Analysts maintain a consensus "Hold" rating on 1st Source, with an average 12-month price target of $72.67, suggesting approximately 10% upside from current levels. Of the five analysts covering the stock, two rate it a "Buy" and three maintain "Hold" recommendations, with no sell ratings, according to MarketBeat data.

1st Source operates 78 banking centers across 18 counties in Indiana and Michigan, with additional operations in Sarasota County, Florida. The company has established itself as the largest locally controlled financial institution in the northern Indiana-southwestern Michigan region. Its competitive position is bolstered by a diversified business model that includes traditional banking alongside specialty finance services for construction equipment, aircraft, and fleet vehicles.

The bank has garnered consistent industry recognition, recently ranking 26th on Forbes' "America's Best Banks" list for 2025 and claiming the top spot among Indiana banks in Forbes' "Best In State Bank" rankings. Forbes named the bank among the nation's top 100 banks, reflecting its strong customer satisfaction metrics and operational efficiency.

Regional banks face ongoing challenges including competition from fintech companies and larger institutions, pressure on deposit costs, and regulatory compliance expenses. However, 1st Source's focus on niche specialty lending, combined with its expanding digital capabilities through new online and mobile banking platforms for businesses, positions it to navigate a challenging rate environment.
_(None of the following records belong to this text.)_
(** * Heartbeat (QRS) detection of [mne/preprocessing/ecg.py]

    A shallow embedding of [qrs_detector], [find_ecg_events],
    [_ecg_segment_window] and [annotate_ecg], and the properties of
    their specification.

    Number model.  Python [int] values (sample indices, counts) are
    [Z]; the items of numpy's [int64] arrays wrap around where the
    source adds to them.  Python [float] and numpy [float64] values
    (samples, rates, thresholds, seconds) are read in two ways.

    - Module [B64] reads them as binary64 numbers, Rocq's primitive
      floats: every operation of the source rounds as it does in the
      interpreter.  The reductions of numpy whose order of summation
      the source does not fix ([np.mean], [np.std], the dot product of
      [sum_squared]) and the band-pass filter are parameters.  The
      properties that depend on the values computed (the sizes, the
      threshold fractions, the outlier threshold, the choice among
      the runs, the heartbeat window) are stated on this reading.

    - Module [Ecg] reads them as exact rationals [Q], with the square
      root and the filter as parameters.  It carries the properties of
      the control flow and of the lists and positions, which hold
      whatever a threshold or an RMS value rounds to. *)

From Stdlib Require Import Floats.
From Stdlib Require Import String ZArith QArith Qround Qabs Qpower List Bool Lia Lqa.
From Stdlib Require Import Sorted Permutation.
Import ListNotations.

Set Implicit Arguments.

(** ** Python and numpy primitives used by the source *)

Module Py.

(** The exceptions the modelled code can raise. *)
Inductive exn : Type :=
| ValueError_zero_size      (* reduction (max, argmax, argmin) of an empty array *)
| ValueError_threshold      (* 'threshold value must be "auto" or a float' *)
| ValueError_broadcast      (* shapes that do not agree in an assignment *)
| IndexError
| ZeroDivisionError
| AssertionError
| OverflowError             (* [int] or [round] of an infinity *)
| ValueError_nan            (* [int] or [round] of NaN *)
| CastError.                (* an in-place sum that cannot stay in the array's dtype *)

(** Outcome of a call: a value, an exception, or a loop that did not
    finish within its fuel. *)
Inductive outcome (A : Type) : Type :=
| Returns (a : A)
| Raises (e : exn)
| Diverges.

Arguments Raises {A} e.
Arguments Diverges {A}.

Definition bind {A B : Type} (m : outcome A) (k : A -> outcome B) : outcome B :=
  match m with
  | Returns a => k a
  | Raises e => Raises e
  | Diverges => Diverges
  end.

Declare Scope py_scope.
Delimit Scope py_scope with py.
Notation "x <- m ;; k" := (bind m (fun x => k))
  (at level 61, m at next level, right associativity) : py_scope.
Notation "' p <- m ;; k" := (bind m (fun x => let p := x in k))
  (at level 61, p pattern, m at next level, right associativity) : py_scope.

(** [a > b] and [a < b] on floats. *)
Definition Qltb (a b : Q) : bool := negb (Qle_bool b a).
Definition Qgtb (a b : Q) : bool := Qltb b a.

(** [int(x)]: truncation towards zero. *)
Definition py_int (x : Q) : Z := Z.quot (Qnum x) (Z.pos (Qden x)).

(** [round(x)] of Python 3: nearest integer, halves to the even one. *)
Definition py_round (x : Q) : Z :=
  let f := Qfloor x in
  match Qcompare (x - inject_Z f) (1 # 2) with
  | Lt => f
  | Gt => (f + 1)%Z
  | Eq => if Z.even f then f else (f + 1)%Z
  end.

(** Bound of a slice: a negative bound counts from the end, and bounds
    are clipped to the sequence. *)
Definition clip_index (len i : Z) : Z :=
  if (i <? 0)%Z then Z.max 0 (i + len) else Z.min i len.

(** [l[start:stop]]; [None] for an omitted bound. *)
Definition py_slice {A : Type} (l : list A) (start stop : option Z) : list A :=
  let n := Z.of_nat (length l) in
  let s := match start with None => 0%Z | Some i => clip_index n i end in
  let e := match stop with None => n | Some j => clip_index n j end in
  firstn (Z.to_nat (e - s)) (skipn (Z.to_nat s) l).

(** [l[i]] for an integer [i]: negative indices count from the end. *)
Definition py_index {A : Type} (l : list A) (i : Z) : outcome A :=
  let n := Z.of_nat (length l) in
  let j := if (i <? 0)%Z then (i + n)%Z else i in
  if ((0 <=? j) && (j <? n))%Z
  then match nth_error l (Z.to_nat j) with
       | Some x => Returns x
       | None => Raises IndexError
       end
  else Raises IndexError.

Definition len {A : Type} (l : list A) : Z := Z.of_nat (length l).

End Py.

Module Np.
Import Py.
Local Open Scope py_scope.

(** dtype of an index array: [np.array] of Python ints is an integer
    array, [np.array] of a list holding a float is a float array. *)
Inductive dtype : Type := Int64 | Float64.

(** The range of an [int64] item, and the wrap-around of its
    arithmetic. *)
Definition int64 (z : Z) : bool := ((- 2 ^ 63 <=? z) && (z <? 2 ^ 63))%Z.

Definition wrap64 (z : Z) : Z := ((z + 2 ^ 63) mod 2 ^ 64 - 2 ^ 63)%Z.

(** [np.max]: raises on an empty array. *)
Definition Qmax (a b : Q) : Q := if Qltb a b then b else a.

Definition np_max (l : list Q) : outcome Q :=
  match l with
  | [] => Raises ValueError_zero_size
  | x :: r => Returns (fold_left Qmax r x)
  end.

(** [np.argmax]: index of the first occurrence of the maximum. *)
Fixpoint argmax_from (best : Q) (besti i : Z) (l : list Q) : Z :=
  match l with
  | [] => besti
  | x :: r => if Qgtb x best then argmax_from x i (i + 1)%Z r
              else argmax_from best besti (i + 1)%Z r
  end.

Definition np_argmax (l : list Q) : outcome Z :=
  match l with
  | [] => Raises ValueError_zero_size
  | x :: r => Returns (argmax_from x 0%Z 1%Z r)
  end.

(** [np.argmin]: index of the first occurrence of the minimum. *)
Fixpoint argmin_from (best : Q) (besti i : Z) (l : list Q) : Z :=
  match l with
  | [] => besti
  | x :: r => if Qltb x best then argmin_from x i (i + 1)%Z r
              else argmin_from best besti (i + 1)%Z r
  end.

Definition np_argmin (l : list Q) : outcome Z :=
  match l with
  | [] => Raises ValueError_zero_size
  | x :: r => Returns (argmin_from x 0%Z 1%Z r)
  end.

Definition Qsum (l : list Q) : Q := fold_left Qplus l 0.
Definition Zsum (l : list Z) : Z := fold_left Z.add l 0%Z.

(** [np.mean]: sum over count. *)
Definition np_mean (l : list Q) : Q := Qsum l / inject_Z (len l).

(** [np.diff]: consecutive differences [l[j+1] - l[j]]. *)
Fixpoint np_diff (l : list Z) : list Z :=
  match l with
  | x :: ((y :: _) as r) => (y - x)%Z :: np_diff r
  | _ => []
  end.

(** [np.where(mask)[0]]: the positions holding [True], ascending. *)
Fixpoint where_from (i : Z) (mask : list bool) : list Z :=
  match mask with
  | [] => []
  | m :: r => if m then i :: where_from (i + 1)%Z r else where_from (i + 1)%Z r
  end.

Definition np_where (mask : list bool) : list Z := where_from 0%Z mask.

(** [a[idx]] for an integer index array [idx]. *)
Fixpoint np_take {A : Type} (a : list A) (idx : list Z) : outcome (list A) :=
  match idx with
  | [] => Returns []
  | i :: r => x <- py_index a i ;; xs <- np_take a r ;; Returns (x :: xs)
  end.

(** [a[mask]] for a boolean array [mask]: the shapes must agree. *)
Fixpoint mask_select {A : Type} (a : list A) (mask : list bool) : list A :=
  match a, mask with
  | x :: a', m :: mask' => if m then x :: mask_select a' mask' else mask_select a' mask'
  | _, _ => []
  end.

Definition np_mask {A : Type} (a : list A) (mask : list bool) : outcome (list A) :=
  if (length a =? length mask)%nat then Returns (mask_select a mask)
  else Raises IndexError.

(** [np.arange(start, stop, step)]: [ceil((stop - start) / step)]
    values [start + i * step]. *)
Definition np_arange (start stop step : Q) : list Q :=
  map (fun i => start + inject_Z (Z.of_nat i) * step)
      (seq 0 (Z.to_nat (Qceiling ((stop - start) / step)))).

(** [np.arange(start, stop)] on integers. *)
Definition np_arange_int (start stop : Z) : list Z :=
  map (fun i => (start + Z.of_nat i)%Z) (seq 0 (Z.to_nat (stop - start))).

(** [a[start:stop] = v]: the slice and [v] must have the same length,
    or [v] a single item, which is then repeated. *)
Definition slice_assign (a : list Z) (start stop : Z) (v : list Z)
  : outcome (list Z) :=
  let n := len a in
  let s := Z.to_nat (clip_index n start) in
  let m := Z.to_nat (clip_index n stop - clip_index n start) in
  if (length v =? m)%nat
  then Returns (firstn s a ++ v ++ skipn (s + m) a)
  else if (length v =? 1)%nat
  then Returns (firstn s a ++ repeat (hd 0%Z v) m ++ skipn (s + m) a)
  else Raises ValueError_broadcast.

(** Sorting, for [np.median]. *)
Fixpoint insert_sorted (x : Q) (l : list Q) : list Q :=
  match l with
  | [] => [x]
  | y :: r => if Qle_bool x y then x :: l else y :: insert_sorted x r
  end.

Definition np_sort (l : list Q) : list Q := fold_right insert_sorted [] l.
Looking ahead, investors will be watching whether the bank can maintain its elevated net interest margin levels through 2026 and continue loan growth without significant credit deterioration. The company's 38-year dividend growth streak provides a strong signal of management confidence in sustainable earnings power, though the stock's modest post-earnings pullback suggests investors are weighing the sustainability of current profitability against potential margin pressure as interest rates normalize.